The study was in part supported by Dicofarm S.p.A. The funding sponsors had no role in the design of the study; in the collection, analyses, or interpretation of data; in the writing of the manuscript, and in the decision to publish the results. All authors declare no other competing interests.

Figures

Figure 1
Figure 1
Effects of LGG on enterotoxic effect induced by RV. Caco-2 cell monolayers were infected with RV and preincubated with LGG or mLGG as described in the Methods and then, the short-circuit current (Isc) was evaluated in Ussing chambers togheter with unifected cells (CTRL). *p < 0.05 vs CTRL; #p < 0.05 vs RV; §p < 0.05 vs LGG+RV.
Figure 2
Figure 2
Effect of LGG on oxidative stress induced by RV. (A) ROS production was evaluated in Caco-2 cell monolayers infected with RV preincubated with LGG or mLGG as described in the Methods. [*p< 0.05 vs CTRL; #p<0,05 vs RV]. (B) Caco2 cells were infected with RV following preincubation in the absence of LGG or mLGG and the fluorescence of the ROS probe was evaluated one hour following infection. Magnification: 400X (C) Caco-2 cells monolayers were infected with RV and glutathione was evaluated one hour following infection and levels of GSH (gray) and GSSG (white) were measured.
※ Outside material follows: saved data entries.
(* ===== verification/Sync.v ===== *)
(** * Set reconciliation sessions

    [crates/nula-sync]: the two roles of a NIP-77 session around the
    [negentropy] crate, and the sealed item vector they start from. *)

From Stdlib Require Import Ascii NArith Lia.
From S2P Require Import Prelude Encoding Text Ids.

(** The [negentropy] crate: the item vector and the reconciliation machine.
    Errors are the text they display as. *)
Class NegentropyCrate := {
  neg_storage : Type;
  neg_empty : neg_storage;
  neg_insert : neg_storage → N → bytes32 → result neg_storage string;
  neg_seal : neg_storage → result neg_storage string;
  neg_machine : Type;
  neg_owned : neg_storage → N → result neg_machine string;
  neg_initiate : neg_machine → result (list byte) string * neg_machine;
  neg_reconcile : neg_machine → list byte → result (list byte) string * neg_machine;
  neg_reconcile_with_ids : neg_machine → list byte →
    result (option (list byte) * list bytes32 * list bytes32) string * neg_machine;
}.

Module Sync.

Inductive Error :=
| Hex (e : Hex.HexError)
| Algorithm (e : string)
| Storage (e : string).

(** [Display for HexError] and for the crate's error. *)
Definition hex_error_string (e : Hex.HexError) : string :=
  match e with
  | Hex.InvalidChar => "invalid hex character"
  | Hex.InvalidLength n => "invalid hex length: " +:+ Dec.to_string (N.of_nat n)
  | Hex.LengthMismatch expected actual =>
      "hex length mismatch: expected " +:+ Dec.to_string (N.of_nat expected) +:+ " bytes, got " +:+
      Dec.to_string (N.of_nat actual)
  | Hex.Overflow => "hex decoder reported an internal overflow"
  end.
Definition error_string (e : Error) : string :=
  match e with
  | Hex e => "invalid hex payload: " +:+ hex_error_string e
  | Algorithm e => "negentropy algorithm error: " +:+ e
  | Storage e => e
  end.

Definition DEFAULT_FRAME_SIZE_LIMIT : N := 60000.

Section sync.
Context `{FasterHex, NegentropyCrate}.

Definition event_id_to_neg_id (id : EventId) : bytes32 := EventId.inner id.
Definition neg_id_to_event_id (id : bytes32) : EventId := EventId.from_byte_array id.

(** The [for] loop of [prepare_storage]. *)
Fixpoint insert_items (storage : neg_storage) (items : list (EventId * Timestamp)) :
    result neg_storage Error :=
  match items with
  | [] => Ok storage
  | (id, ts) :: items' =>
      let? storage := map_err Algorithm (neg_insert storage ts (event_id_to_neg_id id)) in
      insert_items storage items'
  end.

Definition prepare_storage (items : list (EventId * Timestamp)) : result neg_storage Error :=
  let? storage := insert_items neg_empty items in
  map_err Algorithm (neg_seal storage).

(** [from_database], given what the database's [negentropy_items] returned. *)
Definition from_database (items : result (list (EventId * Timestamp)) string) :
    result neg_storage Error :=
  let? items := map_err Storage items in prepare_storage items.

(** ** The responder *)

Record Responder := mkResponder { responder_inner : neg_machine }.

Definition responder_new (storage : neg_storage) (frame_size_limit : N) : result Responder Error :=
  let? inner := map_err Algorithm (neg_owned storage frame_size_limit) in Ok (mkResponder inner).
Definition responder_with_defaults (storage : neg_storage) : result Responder Error :=
  responder_new storage DEFAULT_FRAME_SIZE_LIMIT.

Definition responder_reconcile (r : Responder) (query : list byte) :
    result (list byte) Error * Responder :=
  let '(reply, inner) := neg_reconcile (responder_inner r) query in
  (map_err Algorithm reply, mkResponder inner).

Definition responder_reconcile_hex (r : Responder) (query_hex : string) :
    result string Error * Responder :=
  match Hex.decode (as_bytes query_hex) with
  | Err e => (Err (Hex e), r)
  | Ok bytes =>
      let '(reply, r) := responder_reconcile r bytes in
      (let? reply := reply in Ok (Hex.encode reply), r)
  end.

(** ** The initiator *)

Record ReconcileOutcome := mkOutcome {
  have : list EventId;
  need : list EventId;
  next_message : option (list byte);
}.
Definition is_complete (o : ReconcileOutcome) : bool :=
  match next_message o with None => true | Some _ => false end.
Definition next_message_hex (o : ReconcileOutcome) : option string := Hex.encode <$> next_message o.

Record Reconciliation := mkReconciliation { inner : neg_machine; opening : list byte }.

Definition initiate (storage : neg_storage) (frame_size_limit : N) : result Reconciliation Error :=
  let? inner := map_err Algorithm (neg_owned storage frame_size_limit) in
  let '(opening, inner) := neg_initiate inner in
  let? opening := map_err Algorithm opening in
  Ok (mkReconciliation inner opening).
Definition with_defaults (storage : neg_storage) : result Reconciliation Error :=
  initiate storage DEFAULT_FRAME_SIZE_LIMIT.
Definition opening_message_hex (r : Reconciliation) : string := Hex.encode (opening r).

Definition reconcile (r : Reconciliation) (query : list byte) :
    result ReconcileOutcome Error * Reconciliation :=
  let '(res, inner) := neg_reconcile_with_ids (inner r) query in
  (let? '(next, have_ids, need_ids) := map_err Algorithm res in
   Ok (mkOutcome (neg_id_to_event_id <$> have_ids) (neg_id_to_event_id <$> need_ids) next),
   mkReconciliation inner (opening r)).

Definition reconcile_hex (r : Reconciliation) (query_hex : string) :
    result ReconcileOutcome Error * Reconciliation :=
  match Hex.decode (as_bytes query_hex) with
  | Err e => (Err (Hex e), r)
  | Ok bytes => reconcile r bytes
  end.
End sync.

End Sync.
(* ===== verification/Server.v ===== *)
(** * The relay server's connection

    [crates/nula-relay/src/server]: the options and policies, the per-connection
    rate limiter, authentication state and subscriptions, and the handler of
    each client message ([connection.rs]).  The mutable state of a connection is
    a record; a handler is a state-passing function that can fail with
    [DispatchError] when the socket does.  A text frame is kept as the
    [RelayMessage] it encodes. *)

From Stdlib Require Import Ascii NArith Lia.
From S2P Require Import Prelude Encoding Text Ids Tags Event Filter FilterWire Storage SpecProofs Database.
From S2P Require Import Nips Message Sync.

Import MachineReadablePrefix (reason).

(** ** Options ([options.rs]) *)

Module Nip42Mode.

Inductive t := Disabled | Read | Write | Both.

Definition is_enabled (m : t) : bool := match m with Disabled => false | _ => true end.
Definition requires_for_read (m : t) : bool := match m with Read | Both => true | _ => false end.
Definition requires_for_write (m : t) : bool := match m with Write | Both => true | _ => false end.

End Nip42Mode.

Record RateLimit := mkRateLimit {
  notes_per_minute : option N;
  reqs_per_minute : option N;
}.
Definition rate_limit_disabled : RateLimit := mkRateLimit None None.
Definition rate_limit_is_enabled (l : RateLimit) : bool :=
  bool_decide (is_Some (notes_per_minute l)) || bool_decide (is_Some (reqs_per_minute l)).

(** The options of a relay; the address it binds to is left to the operating
    system. *)
Module MockRelayOptions.

Record t := mk {
  nip42_mode : Nip42Mode.t;
  min_pow : option N;
  max_connections : option N;
  max_subid_length : option N;
  max_filter_limit : option N;
  default_filter_limit : option N;
  max_active_subscriptions : option N;
  rate_limit : RateLimit;
  unresponsive : bool;
  send_random_events : option N;
}.
Lemma store_and_reply_open env e (c : Conn) res d accepted reply :
  room c = None → store_save (save_clock env) (storage c) e = (res, d) →
  save_reply (Event.id e) res = (accepted, reply) →
  store_and_reply env e c =
    (Ok tt, set_broadcast (set_sent (set_storage c d) (sent c ++ [OutText reply]) None)
              (broadcast c ++ if accepted then [e] else [])).
Proof.
  intros Hr Es Ep. unfold store_and_reply. rewrite Es, Ep. unfold mbind. rewrite send_open by done.
  destruct accepted; [done|]. unfold mret. rewrite app_nil_r. done.
Qed.

(** What the database answers, one filter after the other. *)
Definition stored_events (d : DB) (fs : list Filter) : list Event :=
  fs ≫= λ f, match store_query d f with Ok l => l | Err _ => [] end.

Lemma stream_filters_open id fs (c : Conn) :
  room c = None → (∀ f, f ∈ fs → ∃ l, store_query (storage c) f = Ok l) →
  stream_filters id fs c =
    (Ok true, set_sent c (sent c ++ ((λ e, OutText (RelayMessage.Event id e)) <$>
                                     stored_events (storage c) fs)) None).
Proof.
  revert c. induction fs as [|f fs IH]; intros c Hr Hq; cbn [stream_filters].
  - unfold mret. simpl. rewrite app_nil_r. destruct c; simpl in *. by subst.
  - destruct (Hq f) as [l Hl]; [by left|]. rewrite Hl. unfold mbind. rewrite send_events_open by done.
    rewrite IH; [|done|intros g Hg; apply Hq; by right]. unfold stored_events at 2. simpl.
    rewrite Hl, fmap_app, app_assoc. done.
Qed.
#[global] Instance PublicKey_from : FromBech32 PublicKey :=
  {| from_bech32 s := let? data := decode_with_hrp s NPUB in decode_pubkey data |}.
#[global] Instance SecretKey_from : FromBech32 SecretKey :=
  {| from_bech32 s := let? data := decode_with_hrp s NSEC in decode_seckey data |}.
#[global] Instance EventId_from : FromBech32 EventId :=
  {| from_bech32 s := let? data := decode_with_hrp s NOTE in decode_event_id data |}.
#[global] Instance Nip19Profile_from : FromBech32 Nip19Profile :=
  {| from_bech32 s := let? data := decode_with_hrp s NPROFILE in decode_profile data |}.
#[global] Instance Nip19Event_from : FromBech32 Nip19Event :=
  {| from_bech32 s := let? data := decode_with_hrp s NEVENT in decode_nevent data |}.
#[global] Instance Nip19Coordinate_from : FromBech32 Nip19Coordinate :=
  {| from_bech32 s := let? data := decode_with_hrp s NADDR in decode_naddr data |}.

(** The dispatch on the prefix in [Nip19Entity::from_bech32]. *)
Definition decode_entity (hrp : string) (data : list byte) : result Nip19Entity FromBech32Error :=
  if decide (hrp = NPUB) then let? x := decode_pubkey data in Ok (EPublicKey x)
  else if decide (hrp = NSEC) then let? x := decode_seckey data in Ok (ESecretKey x)
  else if decide (hrp = NOTE) then let? x := decode_event_id data in Ok (EEventId x)
  else if decide (hrp = NPROFILE) then let? x := decode_profile data in Ok (EProfile x)
  else if decide (hrp = NEVENT) then let? x := decode_nevent data in Ok (EEvent x)
  else if decide (hrp = NADDR) then let? x := decode_naddr data in Ok (ECoordinate x)
  else Err (UnknownHrp hrp).

#[global] Instance Nip19Entity_from : FromBech32 Nip19Entity :=
  {| from_bech32 s := let? ' (hrp, data) := decode_bech32 s in decode_entity hrp data |}.

(** *** Well-formed entities: what the constructors of the parts guarantee *)

Definition entity_ok (entity : Nip19Entity) : Prop :=
  match entity with
  | EPublicKey pk => PublicKey.valid pk
  | ESecretKey sk => SecretKey.valid sk
  | EEventId _ => True
  | EProfile p => PublicKey.valid (public_key p) ∧ Forall RelayUrl.normal (p_relays p)
  | EEvent e =>
      (∀ a, author e = Some a → PublicKey.valid a)
      ∧ (∀ k, kind e = Some k → (k <= Dec.u16_max)%N) ∧ Forall RelayUrl.normal (e_relays e)
  | ECoordinate c =>
      Utf8.is_str (Coordinate.identifier (coordinate c))
      ∧ PublicKey.valid (Coordinate.author (coordinate c))
      ∧ (Coordinate.kind (coordinate c) <= Dec.u16_max)%N ∧ Forall RelayUrl.normal (c_relays c)
  end.

Definition hrp_of (entity : Nip19Entity) : string :=
  match entity with
  | EPublicKey _ => NPUB | ESecretKey _ => NSEC | EEventId _ => NOTE
  | EProfile _ => NPROFILE | EEvent _ => NEVENT | ECoordinate _ => NADDR
  end.

(** The payload that is encoded under the prefix. *)
Definition payload_of (entity : Nip19Entity) : result (list byte) Tlv.TlvError :=
  match entity with
  | EPublicKey pk => Ok (PublicKey.to_byte_array pk)
  | ESecretKey sk => Ok (SecretKey.to_byte_array sk)
  | EEventId id => Ok (EventId.to_byte_array id)
  | EProfile p => Tlv.encode (profile_records p)
  | EEvent e => Tlv.encode (event_records e)
  | ECoordinate c => Tlv.encode (coordinate_records c)
  end.

(** The values whose length the caller chooses, in the order they are written. *)
Definition text_values (entity : Nip19Entity) : list (list byte) :=
  let urls rs := (λ r, as_bytes (RelayUrl.as_str r)) <$> rs in
  match entity with
  | EPublicKey _ | ESecretKey _ | EEventId _ => []
  | EProfile p => urls (p_relays p)
  | EEvent e => urls (e_relays e)
  | ECoordinate c => as_bytes (Coordinate.identifier (coordinate c)) :: urls (c_relays c)
  end.

Lemma relay_record_values rs :
  (relay_record <$> rs).*2 = (λ r, as_bytes (RelayUrl.as_str r)) <$> rs.
Proof. by rewrite <-list_fmap_compose. Qed.

Lemma fixed_value (t : byte) (v : list byte) (rest : list (byte * list byte)) :
  (length v ≤ 255)%nat → filter Tlv.too_long (((t, v) :: rest).*2) = filter Tlv.too_long rest.*2.
Proof. intros Hv. cbn [fmap list_fmap]. rewrite filter_cons, decide_False; [done|unfold Tlv.too_long; simpl; lia]. Qed.

Lemma payload_Err entity e :
  payload_of entity = Err e ↔
  ∃ v, head (filter Tlv.too_long (text_values entity)) = Some v ∧ e = Tlv.ValueTooLong (length v).
Proof.
  assert (∀ pk, length (PublicKey.to_byte_array pk) ≤ 255)%nat as Hpk
    by (intros pk; rewrite PublicKey.pk_length_to_byte_array; lia).
  assert (∀ k, length (BigEndian.to_be_bytes 4 k) ≤ 255)%nat as Hbe
    by (intros k; rewrite BigEndian.length_to_be_bytes; lia).
  destruct entity; cbn [payload_of text_values].
  1-3: split; [done|by intros (?&?&_)].
  - rewrite Tlv.encode_Err. unfold profile_records.
    by rewrite fixed_value, relay_record_values by apply Hpk.
  - rewrite Tlv.encode_Err. unfold event_records. rewrite <-app_comm_cons.
    rewrite fixed_value by (rewrite EventId.length_to_byte_array; lia).
    rewrite !fmap_app, !filter_app, relay_record_values.
    assert (filter Tlv.too_long (author_record <$> option_list (author e0)).*2 = []) as ->.
    { destruct (author e0); [|done]. apply (fixed_value _ _ [] (Hpk _)). }
    assert (filter Tlv.too_long (kind_record <$> option_list (kind e0)).*2 = []) as ->.
    { destruct (kind e0); [|done]. apply (fixed_value _ _ [] (Hbe _)). }
    by rewrite !app_nil_r.
  - rewrite Tlv.encode_Err. unfold coordinate_records. rewrite fmap_app, filter_app.
    unfold author_record, kind_record. rewrite (fixed_value _ _ _ (Hpk _)), (fixed_value _ _ _ (Hbe _)).
    cbn [fmap list_fmap]. rewrite relay_record_values, app_nil_r. done.
Qed.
LGG and mLGG preincubation are present during the activation phase of the virus as described in the Methods. [*p < 0.05 vs control; #p < 0.05 vs RV]. In all experiments, NAC was used as antioxidant factor.
Figure 3
Figure 3
Effect of LGG on cytotoxic damage induced by RV. (A) Occludin, as marker of tight junction structure, was evaluated with immunofluorescence in Caco-2 cell monolayers infected with RV preincubated with LGG or mLGG as described in the Methods Magnification: 400X. (B) Caco-2 cells monolayers were infected with RV following preincubation in the of LGG or mLGG and transepithelial electrical resistence (TEER) was evaluated as described in the Methods together with uninfected cells; [*p < 0.05 vs CTRL; #p < 0.05 vs RV]. (C) Phalloidin, as marker of cytoskeleton architecture, was used with immunofluorescence in Caco-2 cell monolayers infected with RV preincubated with LGG or mLGG as described in the Methods Magnification: 400X.
Figure 4
Figure 4
Effect of LGG on apoptosis induced by RV. (A) Apoptotic nuclei were evaluated in Caco-2 cell monolayers infected with RV preincubated with LGG or mLGG as described in the Methods Magnification: 400X. (B) Caco2 cells were infected with RV following preincubation in the absence of LGG or mLGG and caspase-3 activity as apoptotic marker was evaluated as described in Methds [*p < 0.05 vs CTRL; #p < 0.05 vs RV].
Figure 5
Figure 5
Effect of LGG on RV-induced activation of NF-kB pathway in Caco-2 cells. (A) Activated NF-kB p65 subunit (upper panel) was evaluated in RV-infected Caco-2 cells with or without the addition of mLGG or LGG and compared to total p65 levels in a western blot experiment. (B) NF-kB p65 subunit was detected in RV-infected cells with or without the addition of mLGG or LGG with immunofluorescent method as described in “Method” section and nuclei were stained by Hoerst. Red arrows indicate the p65 nuclear localization. Data are representative of 3 separate experiments.